Informally, eigenfaces are a set of "standardized face ingredients", derived from statistical analysis of many pictures of faces. Any human face can be considered to be a combination of these standard faces. For example, your face might be composed of the average face plus 10% from eigenface 1, 55% from eigenface 2, and even -3% from eigenface 3. Remarkably, it does not take many eigenfaces summed together to give a fair likeness of most faces. Also, because a person's face is no longer recorded by a digital photograph, but instead as just a list of values (one value for each eigenface in the database used), much less space is taken for each person's face.

Practical implementation

Here are the steps involved in creating a set of eigenfaces:

Prepare a training set. The faces constituting the training set should be of prepared for processing, in the sense that they should all have the same resolution and that the faces should be roughly aligned. Each image is seen as one vector, simply by concatenating the rows of pixels in the original image. A greyscale image with r rows and c columns is therefore represented as a vector with r x c elements. In the following discussion we assume all images of the training set are stored in a single matrix T, where each row of the matrix is an image.
Subtract the mean. The average image a has to be calculated and subtracted from each original image in T.
Calculate the eigenvectors and eigenvalues of the covariance matrix S. Each eigenvector has the same dimensionality as the original images and can itself be seen as an image. The eigenvectors of this covariance matrix are therefore called eigenfaces. They are the directions in which the images in the training set differ from the mean image.

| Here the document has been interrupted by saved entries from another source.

Lemma create_log_for_outcome_nested :
  forall v,
    create_log_for_outcome v /\
    (forall first rest, v = VTuple (first :: rest) -> create_log_for_outcome first).
Proof.
  induction v using pyobj_nested_ind;
    try (split; [intros base_metric depth; split; [discriminate | intros _; eexists; reflexivity]
                | intros first rest E; try discriminate E]).
  - inversion E; subst. inversion H; subst. tauto.
  - split; [|intros first rest E; discriminate E].
    intros base_metric depth.
    cbn [_create_log_for shows_empty_tuple]. cbv zeta.
    rewrite filter_length_lt_1.
    match goal with |- context [rbind (?f entries) _] => set (loop := f) end.
    match goal with |- context [?f entries = true] => set (any := f) end.
    assert (Hloop : (any entries = true -> loop entries = Raise IndexError) /\
                    (any entries = false -> exists l, loop entries = Ok l)).
    { clear -H. induction H as [|[metric value] items Hv Hitems IH].
      - split; [discriminate | intros _; eexists; reflexivity].
      - change (any ((metric, value) :: items)) with
          (if skip_metric_names metric then any items
           else match value with
                | VTuple [] => true
                | VTuple ((VDict _ as first) :: _) => shows_empty_tuple first
                | VDict _ => shows_empty_tuple value
                | _ => false
                end || any items).
        change (loop ((metric, value) :: items)) with
          (if skip_metric_names metric then loop items
           else rbind
                  (match value with
                   | VTuple [] => Raise IndexError
                   | VTuple ((VDict _ as first) :: _) =>
                       rbind (_create_log_for first (Some metric) (S depth))
                         (fun nested_logs =>
                            match nested_logs with
                            | Some n => Ok [nl ++ n]
                            | None => Ok []
                            end)
                   | VTuple (first :: _) => Ok [metric_value_log metric first]
                   | VDict _ =>
                       rbind (_create_log_for value (Some metric) (S depth))
                         (fun nested_logs =>
                            match nested_logs with
                            | Some n => Ok [nl ++ n]
                            | None => Ok []
                            end)
                   | _ => Ok [metric_value_log metric value]
                   end)
                  (fun logs_here =>
                     rbind (loop items)
                       (fun more => Ok (logs_here ++ more)%list))).
        destruct (skip_metric_names metric); [exact IH|].
        destruct IH as [IH1 IH2]. destruct Hv as [Hval Hfirst].
        cbn [snd] in Hval, Hfirst.
        apply loop_step_outcome; try assumption.
        + destruct value as [| | | | |[|first rest]| | |];
            try discriminate; try reflexivity.
          * destruct first; try discriminate.
            apply (proj1 (nested_log_outcome _ _
                            (proj1 (Hfirst _ _ eq_refl (Some metric) (S depth)))
                            (proj2 (Hfirst _ _ eq_refl (Some metric) (S depth))))).
          * apply (proj1 (nested_log_outcome _ _
                            (proj1 (Hval (Some metric) (S depth)))
                            (proj2 (Hval (Some metric) (S depth))))).
        + destruct value as [| | | | |[|first rest]| | |];
            try discriminate; try (intros _; eexists; reflexivity).
          * destruct first; try (intros _; eexists; reflexivity).
            apply (proj2 (nested_log_outcome _ _
                            (proj1 (Hfirst _ _ eq_refl (Some metric) (S depth)))
                            (proj2 (Hfirst _ _ eq_refl (Some metric) (S depth))))).
          * apply (proj2 (nested_log_outcome _ _
                            (proj1 (Hval (Some metric) (S depth)))
                            (proj2 (Hval (Some metric) (S depth))))). }
    assert (Hskip : existsb (fun kv => negb (skip_metric_names (fst kv))) entries = false ->
                    any entries = false).
    { clear. induction entries as [|[metric value] items IH]; [reflexivity|].
      cbn [existsb fst]. intros Hx. apply orb_false_iff in Hx as [Hm Hx].
      apply negb_false_iff in Hm.
      change (any ((metric, value) :: items)) with
          (if skip_metric_names metric then any items
           else match value with
                | VTuple [] => true
                | VTuple ((VDict _ as first) :: _) => shows_empty_tuple first
                | VDict _ => shows_empty_tuple value
                | _ => false
                end || any items).
      rewrite Hm. apply IH, Hx. }
    destruct Hloop as [Hl1 Hl2].
    destruct (existsb (fun kv => negb (skip_metric_names (fst kv))) entries);
      cbn [negb].
    + split; intros Ha.
      * rewrite (Hl1 Ha). reflexivity.
      * destruct (Hl2 Ha) as [l ->]. cbn [rbind].
        destruct (0 <? length l)%nat; eexists; reflexivity.
    + split; intros Ha.
      * rewrite (Hskip eq_refl) in Ha. discriminate Ha.
      * eexists. reflexivity.
Qed.
(** [loadFrom] settles to a value, never to a rejection. *)
Lemma loadFrom_resolves u fetch rdf_lib :
  GroupListing.loadFrom u fetch rdf_lib
  = Resolved (listing_of fetch rdf_lib u).
Proof.
  unfold listing_of, GroupListing.loadFrom, catch_, then_.
  destruct (fetch u) as [graph|msg]; [|done].
  by destruct (GroupListing.initFromGraph _ (Some graph) _ _).
Qed.

Lemma promise_all_resolved {A} (f : string -> promise A)
    (g : string -> A) (l : list string) :
  (forall u, f u = Resolved (g u)) ->
  promise_all (List.map f l) = Resolved (g <$> l).
Proof.
  intros H. induction l as [|u l IH]; simpl; [done|].
  by rewrite H, IH.
Qed.

Lemma loadGroups_run w fetch rdf_opt :
  rdf_opt || rdf (this w) = true ->
  loadGroups (mkLoadOptions (Some fetch) rdf_opt) w
  = (Ok (Resolved tt),
     mkWorld (heap w)
       (set_groups (cache_after_load fetch (rdf_opt || rdf (this w)) (this w))
          (this w))).
Proof.
  intros Hrdf. unfold loadGroups, bind, get_this. simpl.
  rewrite Hrdf. simpl.
  rewrite (promise_all_resolved _ (listing_of fetch true));
    [|intros u; apply loadFrom_resolves].
  done.
Qed.

Lemma wf_set_groups w cache :
  wf w -> wf (mkWorld (heap w) (set_groups cache (this w))).
Proof.
  intros [H1 H2]. split; simpl.
  - exact H1.
  - intros i webId ty u l Hl.
    assert (Hl' : lookup3 (authsBy (this w) i) webId ty u = Some l)
      by (by destruct i).
    apply H2 in Hl'. exact Hl'.
Qed.
(* ===================================================================== *)
(** ** C4                                                                 *)
(* ===================================================================== *)

(** C4 as stated fails: every item is padded to the largest height and
    width of the set and the original size is not kept, so in a set of
    ten rasters of which one is larger, the nine smaller ones come back
    at the size of the largest. *)
Lemma mixed_sizes_do_not_round_trip :
  length (discovered_images simple_fnmatch ten_folders "*.tif" "*label*")
  = 10%nat /\
  ~ roundtrip_identity simple_fnmatch sqrt_6_digits ten_folders
      "*.tif" "*label*".
Proof.
  split; [reflexivity|].
  intros [f [Hrun Hrows]].
  vm_compute in Hrun. injection Hrun as <-.
  destruct (Hrows 0%nat (mk_path "image_0" "img_0.tif")
                  (mk_path "image_0" "label.tif") eq_refl eq_refl)
    as (r_img & r_lbl & out_lbl & Hi & _ & Hout & _).
  vm_compute in Hi. injection Hi as <-.
  vm_compute in Hout. discriminate Hout.
Qed.

Lemma py_max_const (v : Z) (l : list Z) :
  l <> [] -> Forall (eq v) l -> py_max l = Ok v.
Proof.
  intros Hne Hall. destruct (py_max_nonempty l Hne) as [m Hm].
  destruct (py_max_spec _ _ Hm) as [_ Hin].
  rewrite Forall_forall in Hall. now rewrite (Hall m Hin).
Qed.

Lemma mapM_of_Forall2 {A B} (f : A -> result B) (l : list A) (ys : list B) :
  Forall2 (fun x y => f x = Ok y) l ys -> mapM f l = Ok ys.
Proof.
  induction 1 as [|x y l ys Hxy _ IH]; simpl; [reflexivity|].
  now rewrite Hxy, IH.
Qed.

Lemma pad_plane_nothing (w : nat) (p : plane) : pad_plane w 0 0 p = p.
Proof.
  unfold pad_plane. simpl. rewrite app_nil_r.
  induction p as [|r tl IH]; simpl; [reflexivity|].
  now rewrite app_nil_r, IH.
Qed.

(** Reading bands 1..c of a raster with c bands returns its pixels. *)
Lemma all_bands_in_order (l : image) :
  map (fun i => nth (Z.to_nat (i - 1)) l [])
      (map Z.of_nat (seq 1 (length l))) = l.
Proof.
  rewrite map_map.
  rewrite <- seq_shift, map_map.
  rewrite (map_ext _ (fun k => nth k l [])).
  2:{ intros k. f_equal. lia. }
  induction l as [|p tl IH]; [reflexivity|].
  simpl. f_equal. rewrite <- seq_shift, map_map. exact IH.
Qed.

Lemma image_astype_uint16_id (im : image) :
  in_uint16 im -> image_astype astype_uint16 im = im.
Proof.
  unfold in_uint16, image_astype. intros H.
  rewrite <- (map_id im) at 2. apply map_ext_in. intros p Hp.
  rewrite Forall_forall in H. specialize (H p Hp).
  rewrite <- (map_id p) at 2. apply map_ext_in. intros r Hr.
  rewrite Forall_forall in H. specialize (H r Hr).
  rewrite <- (map_id r) at 2. apply map_ext_in. intros v Hv.
  rewrite Forall_forall in H. now apply astype_uint16_id, H.
Qed.

Lemma from_gdal_to_gdal (t : rio.Affine) :
  rio.from_gdal (rio.to_gdal t) = Ok t.
Proof. now destruct t. Qed.

Lemma h5_index_nat {A} (l : list A) (k : nat) (x : A) :
  nth_error l k = Some x -> h5_index l (Z.of_nat k) = Ok x.
Proof.
  intros H. unfold h5_index.
  assert (Hk : (k < length l)%nat) by (apply nth_error_Some; congruence).
  destruct (Z.ltb_spec (Z.of_nat k) 0); [lia|].
  destruct (Z.leb_spec 0 (Z.of_nat k)); [|lia].
  destruct (Z.ltb_spec (Z.of_nat k) (Z.of_nat (length l))); [|lia].
  cbn [andb]. now rewrite Nat2Z.id, H.
Qed.

Lemma Forall2_nth_error_l {A B} (R : A -> B -> Prop) l1 l2 i x :
  Forall2 R l1 l2 -> nth_error l1 i = Some x ->
  exists y, nth_error l2 i = Some y /\ R x y.
Proof. apply Forall2_nth_error. Qed.

Lemma raster_dims (r : Raster) :
  raster_wf r ->
  Z.of_nat (image_h (pixels r)) = height r /\
  Z.of_nat (image_w (pixels r)) = width r.
Proof.
  intros (Hw & Hh & Hc & Hs).
  destruct (image_shape_dims _ _ _ _ Hs Hc ltac:(lia)) as (_ & Eh & Ew).
  rewrite Eh, Ew. lia.
Qed.

Lemma _load_img_exact fs p r :
  fs_lookup fs p = Some r ->
  _load_img fs p (width r) (height r)
            (map Z.of_nat (seq 1 (length (pixels r))))
  = Ok (pixels r).
Proof.
  intros Hp. unfold _load_img. rewrite (rio_open_found _ _ _ Hp).
  cbn [bind]. rewrite read_bands_ok.
  2:{ apply Forall_forall. intros i Hi. apply in_map_iff in Hi.
      destruct Hi as [k [<- Hk]]. apply in_seq in Hk. unfold count. lia. }
  cbn [bind]. rewrite all_bands_in_order, !Z.sub_diag.
  unfold da_pad3. cbn.
  f_equal. rewrite (map_ext _ (fun pl => pl)).
  - apply map_id.
  - intros pl. apply pad_plane_nothing.
Qed.

Lemma _load_lbl_exact fs p l :
  fs_lookup fs (mk_path (parent p) "label.tif") = Some l ->
  (0 < length (pixels l))%nat ->
  _load_lbl fs p (width l) (height l) = Ok (nth 0 (pixels l) []).
Proof.
  intros Hp Hc. unfold _load_lbl. rewrite (rio_open_found _ _ _ Hp).
  cbn [bind]. rewrite read_band_ok by (unfold count; lia).
  cbn [bind]. rewrite !Z.sub_diag. unfold da_pad2. cbn.
  f_equal. apply pad_plane_nothing.
Qed.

In general this will be a computationally expensive step (when it is at all possible), but the practical applicability of eigenfaces stems from the possibility to compute the eigenvectors of S efficiently, without ever computing S explicitly, as detailed below.
Choose the principal components. The D x D covariance matrix will result in D eigenvectors, each representing a direction in the image space. Keep the eigenvectors with largest associated eigenvalue.

The eigenfaces can now be used to represent new faces: we can project a new (mean-subtracted) image on the eigenfaces and thereby record how that new face differs from the mean face. The eigenvalues associated with each eigenface represent how much the images in the training set vary from the mean image in that direction. We lose information by projecting the image on a subset of the eigenvectors, but we minimise this loss by keeping those eigenfaces with the largest eigenvalues. For instance, if we are working with a 100 x 100 image, then we will obtain 10,000 eigenvectors. In practical applications, most faces can typically be identified using a projection on between 100 and 150 eigenfaces, so that most of the 10,000 eigenvectors can be discarded.

Computing the eigenvectors

Performing PCA directly on the covariance matrix of the images is often computationally infeasible. If small, say 100 x 100, greyscale images are used, each image is a point in a 10,000-dimensional space and the covariance matrix S is a matrix of 10,000 x 10,000 = 10⁸ elements. However the rank of the covariance matrix is limited by the number of training examples: if there are N training examples, there will be at most N-1 eigenvectors with non-zero eigenvalues. If the number of training examples is smaller than the dimensionality of the images, the principal components can be computed more easily as follows.

Let T be the matrix of preprocessed training examples, where each row contains one mean-subtracted image. The covariance matrix can then be computed as S = T^T T and the eigenvector decomposition of S is given by

$\mathbf{Sv}_i = \mathbf{T}^T\mathbf{Tv}_i = \lambda_i \mathbf{v}_i$

However T^TT is a large matrix, and if instead we take the eigenvalue decomposition of

$\mathbf{TT}^T\mathbf{u}_i = \lambda_i \mathbf{u}_i$

then we notice that by pre-multiplying both sides of the equation with T^T, we obtain

$\mathbf{T}^T\mathbf{TT}^T\mathbf{u}_i = \lambda_i \mathbf{T}^T\mathbf{u}_i$

Meaning that, if u_i is an eigenvector of TT^T, then v_i=T^Tu_i is an eigenvector of S. If we have a training set of 300 images of 100 x 100 pixels, the matrix TT^T is a 300 x 300 matrix, which is much more manageable than the 10000 x 10000 covariance matrix. Notice however that the resulting vectors v_i are not normalised; if normalisation is required it should be applied as an extra step.

Use in facial recognition

Facial recognition was the source of motivation behind the creation of eigenfaces. For this use, eigenfaces have advantages over other techniques available, such as the system's speed and efficiency. Using eigenfaces is very fast, and able to functionally operate on lots of faces in very little time. Unfortunately, this type of facial recognition does have a drawback to consider: trouble recognizing faces when they are viewed with different levels of light or angles. For the system to work well, the faces need to be seen from a frontal view under similar lighting. Face recognition using eigenfaces has been shown to be quite accurate. By experimenting with the system to test it under variations of certain conditions, the following correct recognitions were found: an average of 96% with light variation, 85% with orientation variation, and 64% with size variation. (Turk & Pentland 1991, p. 590)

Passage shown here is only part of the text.